Orach (Atriplex hortensis) is a very common weed in Europe, which is also naturalized in the United States and Canada.
What is orach used for?
In ancient times it was consumed as a wild vegetable since it is an edible wild grass that is very common in fields and uncultivated lands.
Medicinal properties of orach
Orach to lower cholesterol
The presence of saponins and the high fiber content of this vegetable can help reduce cholesterol. Saponins form indifferent compounds with cholesterol bile acids, preventing their intestinal reabsorption.
The fiber content of the food also reduces the absorption of cholesterol.
Orach as a laxative
Orach has a mild laxative and emollient effect due to its high fiber content. It softens and smoothes the intestines and helps regulate intestinal transit.
Other uses of orach
- Diuretic: for its content in potassium and saponins, orach has a diuretic effect.
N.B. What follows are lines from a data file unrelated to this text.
(** * Ledger and reporting engine of the shop accounting page (script.js)

    A shallow embedding of the event handlers of [script.js] and of the
    functions they share, with the properties of the ledger stated over it.

    Modelling conventions.
    - A handler reads the persisted document with [loadState], mutates the
      copy and writes it back with [saveState].  JSON serialisation is taken
      to be the identity on well-formed documents, so a handler is a function
      from the document (and what it reads from the form and the clock) to an
      [outcome]: the document it saved, or the reason it returned early.
    - JavaScript numbers: [parseFloat] and [parseInt] return a number or NaN,
      written [Num x] and [NaN].  Amounts of money are exact rationals ([Q]),
      quantities are integers ([Z]); rounding and the infinities of binary
      floating point are outside the model.  Numeric equality of amounts is
      [Qeq].
    - Strings are byte strings.  [localeCompare] on dates is the byte-wise
      lexicographic order, which is what it computes on the [YYYY-MM-DD]
      values of a date input; on names it stands for the collation order,
      and only the membership of the sorted rows is used.  [trim] and
      [toLowerCase] act on ASCII.
    - [Array.prototype.sort] is stable (ECMAScript 2019).
    - [state.items] is a JavaScript object: [Object.values] enumerates it in
      insertion order (keys that spell an array index apart), so it is an
      association list with unique keys, new keys appended.  [quantities] and [monthlySnapshots] are only ever read
      and written by key: they are finite maps. *)

From Stdlib Require Import ZArith QArith List Sorted Ascii String Bool Lia.
From stdpp Require Import base option list gmap strings pretty.
Import ListNotations.

Local Open Scope string_scope.
Local Open Scope list_scope.
Local Open Scope Z_scope.

(** ** JavaScript values *)

(** The result of [parseFloat] or [parseInt]. *)
Inductive parsed (A : Type) : Type :=
  | NaN : parsed A
  | Num : A -> parsed A.
Arguments NaN {A}.
Arguments Num {A} _.

(** [!s] on a string. *)
Definition is_empty (s : string) : bool :=
  match s with EmptyString => true | String _ _ => false end.

(** [x || 0] on a number: [0] is the only falsy amount of the model. *)
Definition orZero (x : Q) : Q := if Qeq_bool x 0 then 0%Q else x.

(** ** String functions *)

Definition is_space (c : ascii) : bool :=
  let n := N_of_ascii c in
  ((9 <=? n)%N && (n <=? 13)%N) || (n =? 32)%N.

Fixpoint trimStart (s : string) : string :=
  match s with
  | EmptyString => EmptyString
  | String c s' => if is_space c then trimStart s' else s
  end.

(** Drops the trailing white space: a character is kept when it is not a
    space or when something is kept after it. *)
Fixpoint trimEnd (s : string) : string :=
  match s with
  | EmptyString => EmptyString
  | String c s' =>
      match trimEnd s' with
      | EmptyString => if is_space c then EmptyString else String c EmptyString
      | t => String c t
      end
  end.

Definition trim (s : string) : string := trimEnd (trimStart s).

Definition lower_ascii (c : ascii) : ascii :=
  let n := N_of_ascii c in
  if ((65 <=? n)%N && (n <=? 90)%N)%bool then ascii_of_N (n + 32) else c.

Fixpoint toLowerCase (s : string) : string :=
  match s with
  | EmptyString => EmptyString
  | String c s' => String (lower_ascii c) (toLowerCase s')
  end.

(** [a.localeCompare(b)]: negative, zero or positive. *)
Definition localeCompare (a b : string) : comparison := String.compare a b.

(** [s.slice(0, n)]. *)
Definition slice0 (n : nat) (s : string) : string := String.substring 0 n s.

(** ** Stable sort

    [l.sort(cmp)]: an element moves in front of another only when [cmp]
    says it is strictly smaller, so equal elements keep their order. *)
Section Sort.
Context {A : Type} (cmp : A -> A -> comparison).

Fixpoint insert_sorted (x : A) (l : list A) : list A :=
  match l with
  | [] => [x]
  | y :: l' =>
      match cmp x y with
      | Gt => y :: insert_sorted x l'
      | _ => x :: y :: l'
      end
  end.

Fixpoint sort (l : list A) : list A :=
  match l with
  | [] => []
  | x :: l' => insert_sorted x (sort l')
  end.
End Sort.

(** ** Data model *)

Record PriceEntry := mkPriceEntry {
  pe_price : Q;
  pe_date : string
}.

Record QtyEntry := mkQtyEntry {
  qh_month : string;
  qh_date : string;
  qh_delta : Z;
  qh_source : string
}.

Record Item := mkItem {
  name : string;
  priceHistory : list PriceEntry;
  quantities : gmap string Z;
  qtyHistory : list QtyEntry
}.

Record Sale := mkSale {
  s_date : string;
  s_buyer : string;
  s_address : string;
  s_contact : string;
  s_item : string;
  s_price : Q;
  s_qty : Z;
  s_total : Q;
  s_profit : Q;
  s_profitIsManual : bool
}.

Record Snapshot := mkSnapshot {
  generatedAt : string;
  itemsTotal : Q;
  salesTotal : Q;
  salesProfit : Q;
  salesCount : nat
}.

Record State := mkState {
  items : list (string * Item);
  sales : list Sale;
  monthlySnapshots : gmap string Snapshot
}.

(** The document [loadState] returns when nothing is stored. *)
Definition emptyState : State := mkState [] [] ∅.

(** *** The [items] object *)

(** [items[key]] *)
Fixpoint getItem (key : string) (its : list (string * Item)) : option Item :=
  match its with
  | [] => None
  | (k, it) :: its' => if decide (k = key) then Some it else getItem key its'
  end.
- Antirheumatic: the armuelle has traditionally been used as a vegetable to treat rheumatoid arthritis. Saponins have an anti-inflammatory effect and help to purify the organism avoiding the absorption of toxins in the intestine.
Orach toxicity, contraindications and side effects
Orach contains oxalates and saponins. To eliminate part of these components, it is advisable to boil the vegetable before it is consumed (discard the cooking water).
Likewise, for the same reason, people with bile lithiasis or a history of kidney stones should avoid this vegetable.
Vegetables with saponins should not be consumed too often, as they have hemolytic effect, that is to say, they produce the destruction of red blood cells, what can help to develop anemia. Old authors already describe these warnings: “you should not consume too much since they put the mass of the blood in the water and cause icheritis and dropsy” (J. Joesper).
Dionysius and Diocles considered it a vegetable harmful to the stomach when consumed excessively.